An Isozyme Marker for Resistance to Root-Knot Nematode in Sugarbeet

^a USDA-ARS-PWA, U.S. Agric. Res. Stn., 1636 East Alisal St., Salinas, CA 93905-3018
^b Harris Moran Seed Co., 100 Breen Rd., San Juan Bautista, CA 95045

* Corresponding author (myu{at}salinas.ars.usda.gov)

Root-knot nematode (Meloidogyne spp.) is a destructive pest of sugarbeet (Beta vulgaris L.) that reduces production in infested areas and is difficult to manage. Identification of nematode-resistant plants is a time-consuming process that is subject to genotype–environment interaction. Development of resistant cultivars/hybrids is the most effective control. This study was conducted to establish a rapid and effective screening technique to detect a large number of sugarbeet genotypes with resistance to Meloidogyne spp. A nematode-resistant sugarbeet germplasm line, Mi-1 Beta, was previously developed using J2 inoculation and screening procedures. Leaf and cotyledon extractions were used in diagnosis.

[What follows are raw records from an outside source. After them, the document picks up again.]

(* ===== verification/UdfAdmission.v ===== *)
(** * Admission of UDF executions

    Models [duckdb/execution/udf_admission.py] (admission leases, the pool of
    local execution slots and the authorities that share it) and the
    controller of [duckdb/execution/udf_task_admission.py], which admits Ray
    UDF tasks through leases of the query driver.

    Authorities are objects that the pool, its waiters and its active slots
    refer to, so they live in a heap and are named by their index.  The
    wake-up callbacks belong to the dispatcher: calling one is recorded.  A
    lease id comes from [uuid4] and is an argument of [take]. *)

From S2P Require Import Prelude PyStr PyVal.

#[local] Open Scope string_scope.
#[local] Open Scope list_scope.
#[local] Open Scope Z_scope.

(** ** [AdmissionLease] *)

Record AdmissionLease (R : Type) := MkLease {
  al_request_id : string;
  al_retained_input_bytes : Z;
  al_lease : list (pyval * pyval);
  al_release_callback : option R;
  al_released : bool;
}.
Arguments MkLease {R}.
Arguments al_request_id {R}.
Arguments al_retained_input_bytes {R}.
Arguments al_lease {R}.
Arguments al_release_callback {R}.
Arguments al_released {R}.

Module Lease.

Definition execution_slot_id {R} (l : AdmissionLease R) : string :=
  let v := pd_get "execution_slot_id" l.(al_lease) in
  if truthy v then py_str v else "".

(** [release]: the callback to run, and the lease afterwards. *)
Definition release {R} (l : AdmissionLease R) : option R * AdmissionLease R :=
  if l.(al_released) then (None, l)
  else (l.(al_release_callback),
        MkLease l.(al_request_id) l.(al_retained_input_bytes) l.(al_lease) None true).

Definition handoff {R} (l : AdmissionLease R) : result (AdmissionLease R) :=
  if l.(al_released) then Raise (RuntimeError "cannot hand off an already released admission lease")
  else Ok (MkLease l.(al_request_id) l.(al_retained_input_bytes) l.(al_lease) None true).

End Lease.

(** ** The pool of local slots *)

Inductive AuthorityState := A_IDLE | A_REQUESTED | A_READY | A_CLOSED.
#[export] Instance AuthorityState_eq_dec : EqDecision AuthorityState.
Proof. solve_decision. Defined.

(** [LocalSlotAdmissionAuthority] *)
Record Authority := MkAuthority {
  au_state : AuthorityState;
  au_request_id : string;
  au_retained_input_bytes : Z;
  au_ready_slot : option Z;
  au_sequence : Z;
  au_wakeup : option N;
  au_active_lease_ids : gset string;
}.
#[export] Instance Authority_eta : Eta Authority :=
  fun r => MkAuthority r.(au_state) r.(au_request_id) r.(au_retained_input_bytes) r.(au_ready_slot)
    r.(au_sequence) r.(au_wakeup) r.(au_active_lease_ids).

(** [LocalExecutionSlotPool], with the authorities it can reach. *)
Record SlotPool := MkPool {
  sp_prefix : string;
  sp_available_slots : list Z;
  sp_active_slots : list (string * (Z * nat));
  sp_waiters : list nat;
  sp_authorities : gset nat;
  sp_closed : bool;
  sp_heap : list Authority;
  sp_woken : list N;
}.
#[export] Instance SlotPool_eta : Eta SlotPool :=
  fun r => MkPool r.(sp_prefix) r.(sp_available_slots) r.(sp_active_slots) r.(sp_waiters)
    r.(sp_authorities) r.(sp_closed) r.(sp_heap) r.(sp_woken).
(** ** The operations *)

(** An update of fields the invariant does not speak of. *)
Lemma alter_quiet_ok n moving a f s :
  (forall x, (f x).(au_state) = x.(au_state) /\ (f x).(au_ready_slot) = x.(au_ready_slot) /\
             (f x).(au_active_lease_ids) = x.(au_active_lease_ids)) ->
  pool_ok n moving s -> pool_ok n moving (s <| sp_heap ::= alter f a |>).
Proof.
  intros Hf [Hr (lost & Hsl & Hlost) Hwd Hw Hb Ha Hc Hwf Ho].
  assert (Hst : forall b, state_at (alter f a s.(sp_heap)) b = state_at s.(sp_heap) b).
  { intros b. rewrite state_alter. case_decide; [|done]. subst. unfold state_at.
    destruct (s.(sp_heap) !! b) as [x|]; [|done]. simpl. f_equal. apply Hf. }
  split; simpl; try done.
  - intros b y. rewrite list_lookup_alter. case_decide; [|apply Hr]. subst.
    destruct (s.(sp_heap) !! b) as [x|] eqn:Hx; [|done]. intros [= <-]. destruct (Hf x) as (-> & -> & _). by apply (Hr b).
  - exists lost. split; [|done]. rewrite ready_alter_same; [done|]. intros x _. apply Hf.
  - intros b. by rewrite Hst.
  - intros b. by rewrite Hst.
  - intros Ec. destruct (Hc Ec) as [? Hall]. split; [done|]. intros b st. rewrite Hst. apply Hall.
  - intros lid b. rewrite Ho, list_lookup_alter. case_decide; [|done]. subst.
    destruct (s.(sp_heap) !! b) as [x|]; [|done]. simpl.
    split; intros (y & [= <-] & Hy); (eexists; split; [reflexivity|]); destruct (Hf x) as (_ & _ & E); by rewrite E in *.
Qed.

Lemma state_snoc heap x a :
  state_at (heap ++ [x]) a = if decide (a = length heap) then Some x.(au_state) else state_at heap a.
Proof.
  unfold state_at. case_decide as H; [subst; by rewrite list_lookup_middle|].
  destruct (decide (a < length heap)%nat); [by rewrite lookup_app_l|].
  rewrite !lookup_ge_None_2; [done | lia |]. rewrite length_app. simpl. lia.
Qed.

Lemma create_ok n s : pool_inv n s -> pool_inv n (Pool.create_authority s).2.
Proof.
  intros H. unfold Pool.create_authority, sbind, sget, sraise_if, slift, raise_if, smodify.
  destruct s.(sp_closed) eqn:Ec; [exact H|]. destruct H as [Hr (lost & Hsl & Hlost) Hwd Hw Hb Ha Hc Hwf Ho]. simpl.
  split; simpl; try done; try by rewrite Ec.
  - intros a x. destruct (decide (a < length s.(sp_heap))%nat); [rewrite lookup_app_l by done; apply Hr|].
    rewrite lookup_app_r by lia. destruct (a - length _)%nat as [|k]; [|done]. intros [= <-]. by split; [|intros []].
  - exists lost. split; [|done]. unfold ready_slots. rewrite omap_app. simpl. by rewrite app_nil_r.
  - intros a. rewrite state_snoc, Hw. case_decide as Hd; [|done]. subst. unfold state_at.
    by rewrite lookup_ge_None_2 by done.
  - intros a. rewrite elem_of_union, elem_of_singleton, Ha, state_snoc. case_decide as Hd.
    + split; [intros _; by eexists | by left].
    + split; [by intros [? |] | by right].
  - intros lid a. rewrite Ho. destruct (decide (a < length s.(sp_heap))%nat) as [Hlt|Hge]; [by rewrite lookup_app_l|].
    rewrite (lookup_ge_None_2 s.(sp_heap) a) by lia. rewrite lookup_app_r by lia.
    split; [by intros (? & ? & _)|]. destruct (a - length _)%nat as [|k]; intros (x & [= <-] & Hx). set_solver.
Qed.

(** The first free slot goes to the authority that asks. *)
Lemma offer_ok n a x slot rest s :
  pool_inv n s -> s.(sp_closed) = false -> s.(sp_heap) !! a = Some x -> x.(au_state) = A_IDLE ->
  s.(sp_available_slots) = slot :: rest ->
  pool_inv n (s <| sp_available_slots := rest |>
                <| sp_heap ::= alter (fun x => x <| au_ready_slot := Some slot |> <| au_state := A_READY |>) a |>).
Proof.
  intros [Hr (lost & Hsl & Hlost) Hwd Hw Hb Ha Hc Hwf Ho] Ec Hx Hst Hav.
  assert (Hnr : x.(au_ready_slot) = None).
  { destruct (Hr a x Hx) as [_ H]. rewrite Hst in H. destruct (au_ready_slot x); [|done]. exfalso. by discriminate H. }
  split; simpl; try done; try by rewrite Ec.
  - intros b y. rewrite list_lookup_alter. case_decide; [|apply Hr]. subst b. rewrite Hx. intros [= <-]. by split.
  - exists lost. split; [|done]. rewrite <- Hsl, Hav. simpl.
    pose proof (ready_alter a (fun x => x <| au_ready_slot := Some slot |> <| au_state := A_READY |>) _ _ Hx) as Hp.
    rewrite Hnr in Hp. unfold option_list in Hp. simpl option_rect in Hp. rewrite app_nil_r in Hp. simpl in Hp. rewrite Hp.
    rewrite <- app_assoc. simpl. rewrite app_assoc, <- Permutation_middle. by rewrite <- app_assoc.
  - intros b. rewrite Hw, state_alter. case_decide; [|done]. subst b. unfold state_at. rewrite Hx. simpl. by rewrite Hst.
  - right. destruct Hb; [congruence | done].
  - intros b. rewrite Ha, state_alter. case_decide; [|done]. subst b. unfold state_at. rewrite Hx. simpl. rewrite Hst.
    split; intros _; eexists; by split.
  - intros lid b. rewrite Ho, list_lookup_alter. case_decide; [|done]. subst b. rewrite Hx. simpl.
    split; intros (y & [= <-] & Hy); (eexists; split; [reflexivity|exact Hy]).
Qed.

(** With no free slot the authority waits behind the others. *)
Lemma enqueue_ok n a x s :
  pool_inv n s -> s.(sp_closed) = false -> s.(sp_heap) !! a = Some x -> x.(au_state) = A_IDLE ->
  s.(sp_available_slots) = [] ->
  pool_inv n (s <| sp_heap ::= alter (fun x => x <| au_state := A_REQUESTED |>) a |> <| sp_waiters ::= fun l => l ++ [a] |>).
Proof.
  intros [Hr (lost & Hsl & Hlost) Hwd Hw Hb Ha Hc Hwf Ho] Ec Hx Hst Hav.
  assert (Hnw : a ∉ s.(sp_waiters)).
  { rewrite Hw. unfold state_at. rewrite Hx. simpl. by rewrite Hst. }
  split; simpl; try done; try by rewrite Ec.
  - intros b y. rewrite list_lookup_alter. case_decide; [|apply Hr]. subst b. rewrite Hx. intros [= <-]. simpl.
    rewrite <- (Hr a x Hx), Hst. by split.
  - exists lost. split; [|done]. by rewrite ready_alter_same.
  - apply NoDup_app. split; [done|]. split; [|by apply NoDup_singleton]. intros b Hb' ->%list_elem_of_singleton. done.
  - intros b. rewrite elem_of_app, list_elem_of_singleton, Hw, state_alter. case_decide as Hd.
    + subst b. rewrite Hx. simpl. split; [done | by right].
    + split; [|by left]. intros [?|]; [done | congruence].
  - by left.
  - intros b. rewrite Ha, state_alter. case_decide; [|done]. subst b. unfold state_at. rewrite Hx. simpl. rewrite Hst.
    split; intros _; eexists; by split.
  - intros lid b. rewrite Ho, list_lookup_alter. case_decide; [|done]. subst b. rewrite Hx. simpl.
    split; intros (y & [= <-] & Hy); (eexists; split; [reflexivity|exact Hy]).
Qed.

Lemma request_ok n a x retained s :
  pool_inv n s -> s.(sp_heap) !! a = Some x -> pool_inv n (Pool.request a retained s).2.
Proof.
  intros H Hx. unfold Pool.request, sbind, sraise_if, slift, raise_if, sget, Pool.at_ref. rewrite Hx. cbn [default from_option].
  destruct (retained <? 0); [exact H|]. cbv beta iota. change (id x) with x.
  destruct (bool_decide (au_state x = A_CLOSED) || sp_closed s) eqn:Ec; [exact H|]. cbv beta iota.
  apply orb_false_iff in Ec as [_ Ec]. destruct (negb (bool_decide (au_state x = A_IDLE))) eqn:Hi; [exact H|].
  apply negb_false_iff, bool_decide_eq_true in Hi.
  match goal with |- context [Pool.on_authority a ?g s] => set (f := g) end.
  pose proof (alter_quiet_ok n [] a f s ltac:(intros y; by split_and!) H) as H1.
  unfold Pool.on_authority, smodify. cbv beta iota. set (s1 := s <| sp_heap ::= alter f a |>) in *.
  assert (Hx1 : s1.(sp_heap) !! a = Some (f x)) by (simpl; by rewrite list_lookup_alter_eq, Hx).
  destruct s.(sp_available_slots) as [|slot rest] eqn:Hav.
  - by apply (enqueue_ok n a (f x) s1).
  - by apply (offer_ok n a (f x) slot rest s1).
Qed.

Lemma middle2 {A} (l1 l2 l3 : list A) x : x :: l1 ++ l2 ++ l3 ≡ₚ l1 ++ l2 ++ x :: l3.
Proof. rewrite !app_assoc. apply Permutation_middle. Qed.

Lemma middle_app {A} (l l1 l2 l3 : list A) : l ++ l1 ++ l2 ++ l3 ≡ₚ l1 ++ (l2 ++ l) ++ l3.
Proof. rewrite <- (app_assoc l2), !(app_assoc l1). apply Permutation_app_swap_app. Qed.

Lemma active_pop lid slot a d :
  od_get lid d = Some (slot, a) -> active_slots d ≡ₚ slot :: active_slots (od_pop lid d).
Proof.
  unfold active_slots. induction d as [|[k v] d IH]; simpl; [done|].
  destruct (decide (lid = k)) as [<-|Hne]; [by intros [= ->]|]. intros H. simpl. rewrite (IH H). apply perm_swap.
Qed.

(** A taken slot belongs to the new lease. *)
Lemma take_ok n a x retained lid s :
  pool_inv n s -> s.(sp_heap) !! a = Some x -> od_get lid s.(sp_active_slots) = None ->
  pool_inv n (Pool.take a retained lid s).2.
Proof.
  intros H Hx Hf. unfold Pool.take, sbind, sget, Pool.at_ref. rewrite Hx. cbn [default from_option]. change (id x) with x.
  destruct (bool_decide (au_state x = A_READY)) eqn:Hst; [|exact H]. apply bool_decide_eq_true in Hst.
  destruct (au_ready_slot x) as [slot|] eqn:Hr'; [|exact H].
  unfold sraise_if, slift, raise_if. destruct (negb (retained =? au_retained_input_bytes x)); [exact H|].
  destruct H as [Hr (lost & Hsl & Hlost) Hwd Hw Hb Ha Hc Hwf Ho]. simpl. split; simpl; try done.
  - intros b y. rewrite list_lookup_alter. case_decide; [|apply Hr]. subst b. rewrite Hx. intros [= <-]. simpl.
    by split; [|intros []].
  - exists lost. split; [|done]. rewrite <- Hsl, (od_set_absent _ _ _ Hf). unfold active_slots. rewrite map_app. simpl.
    set (g := fun x => _). pose proof (ready_alter a g _ _ Hx) as Hp. rewrite Hr' in Hp. unfold option_list in Hp.
    simpl option_rect in Hp. rewrite app_nil_r in Hp. rewrite <- Hp.
    apply Permutation_app_head. rewrite <- !app_assoc. apply Permutation_app_head.
    simpl. by rewrite <- Permutation_middle.
  - intros b. rewrite Hw, state_alter. case_decide; [|done]. subst b. unfold state_at. rewrite Hx. simpl. by rewrite Hst.
  - intros b. rewrite Ha, state_alter. case_decide; [|done]. subst b. unfold state_at. rewrite Hx. simpl. rewrite Hst.
    split; intros _; eexists; by split.
  - intros Ec. destruct (Hc Ec) as [_ Hall]. specialize (Hall a A_READY). unfold state_at in Hall.
    rewrite Hx in Hall. simpl in Hall. rewrite Hst in Hall. by specialize (Hall eq_refl).
  - by apply od_wf_set.
  - intros lid' b. rewrite od_get_set, list_lookup_alter. destruct (decide (lid = lid')) as [<-|Hne].
    + split.
      * intros (sl & [= -> ->]). rewrite decide_True, Hx by done. simpl. eexists. split; [reflexivity|]. simpl. set_solver.
      * case_decide; [subst b; by eexists|]. intros (y & Hy & Hin).
        destruct (proj2 (Ho lid b)) as (sl & Hg); [by eexists|]. congruence.
    + rewrite Ho. case_decide; [|done]. subst b. rewrite Hx. simpl.
      split; intros (y & [= <-] & Hy); (eexists; split; [reflexivity|]); simpl in *; set_solver.
Qed.

Lemma wake_ok n moving cb s : pool_ok n moving s -> pool_ok n moving (Pool.wake cb s).2.
Proof. intros []. by destruct cb. Qed.

Lemma waiters_requested n moving s :
  pool_ok n moving s -> forall a, a ∈ s.(sp_waiters) -> state_at s.(sp_heap) a = Some A_REQUESTED.
Proof. intros H a. by rewrite (ok_waiters _ _ _ H). Qed.

(** The slot of a finished lease is on its way. *)
Lemma unlease_ok n lid slot a s :
  pool_inv n s -> od_get lid s.(sp_active_slots) = Some (slot, a) ->
  pool_ok n [slot] (s <| sp_active_slots ::= od_pop lid |>
                      <| sp_heap ::= alter (fun x => x <| au_active_lease_ids ::= fun g => g ∖ {[lid]} |>) a |>).
Proof.
  intros [Hr (lost & Hsl & Hlost) Hwd Hw Hb Ha Hc Hwf Ho] Hg.
  assert (Hst : forall b f, (forall x, (f x).(au_state) = x.(au_state)) ->
      state_at (alter f a s.(sp_heap)) b = state_at s.(sp_heap) b).
  { intros b f Hf. rewrite state_alter. case_decide; [|done]. subst. unfold state_at.
    destruct (s.(sp_heap) !! b) as [x|]; [|done]. simpl. f_equal. apply Hf. }
  split; simpl; try done.
  - intros b y. rewrite list_lookup_alter. case_decide; [|apply Hr]. subst b.
    destruct (s.(sp_heap) !! a) as [x|] eqn:Hx; [|done]. intros [= <-]. exact (Hr a x Hx).
  - exists lost. split; [|done]. rewrite <- Hsl. rewrite ready_alter_same by done.
    rewrite (active_pop _ _ _ _ Hg). apply middle2.
  - intros b. by rewrite Hst.
  - intros b. by rewrite Hst.
  - intros Ec. destruct (Hc Ec) as [? Hall]. split; [done|]. intros b st. rewrite Hst by done. apply Hall.
  - by apply od_wf_pop.
  - intros lid' b. rewrite list_lookup_alter. destruct (decide (lid = lid')) as [<-|Hne].
    + rewrite od_get_pop_eq by done. split; [by intros (? & ?)|]. case_decide.
      * subst b. destruct (s.(sp_heap) !! a) as [x|]; [|by intros (? & ? & _)]. simpl. intros (y & [= <-] & Hy).
        simpl in Hy. set_solver.
      * intros Hy. apply Ho in Hy as (sl & Hsl'). rewrite Hg in Hsl'. congruence.
    + rewrite od_get_pop_ne by done. rewrite Ho. case_decide; [|done]. subst b.
      destruct (s.(sp_heap) !! a) as [x|]; [|done]. simpl.
      split; intros (y & [= <-] & Hy); (eexists; split; [reflexivity|]); simpl in *; set_solver.
Qed.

Phosphoglucomutase (PGM) was found to be a potentially useful isozyme marker of resistance in Mi-1 Beta and derived lines in starch gel electrophoresis. Seven banding patterns (four resistant and three susceptible) were produced. All susceptible plants shared the banding pattern of the resistant strains, except for a single PGM band. If demonstrated to be tightly linked to nematode resistance, this novel PGM isozyme marker will accelerate breeding sugarbeet with resistance to root-knot nematode.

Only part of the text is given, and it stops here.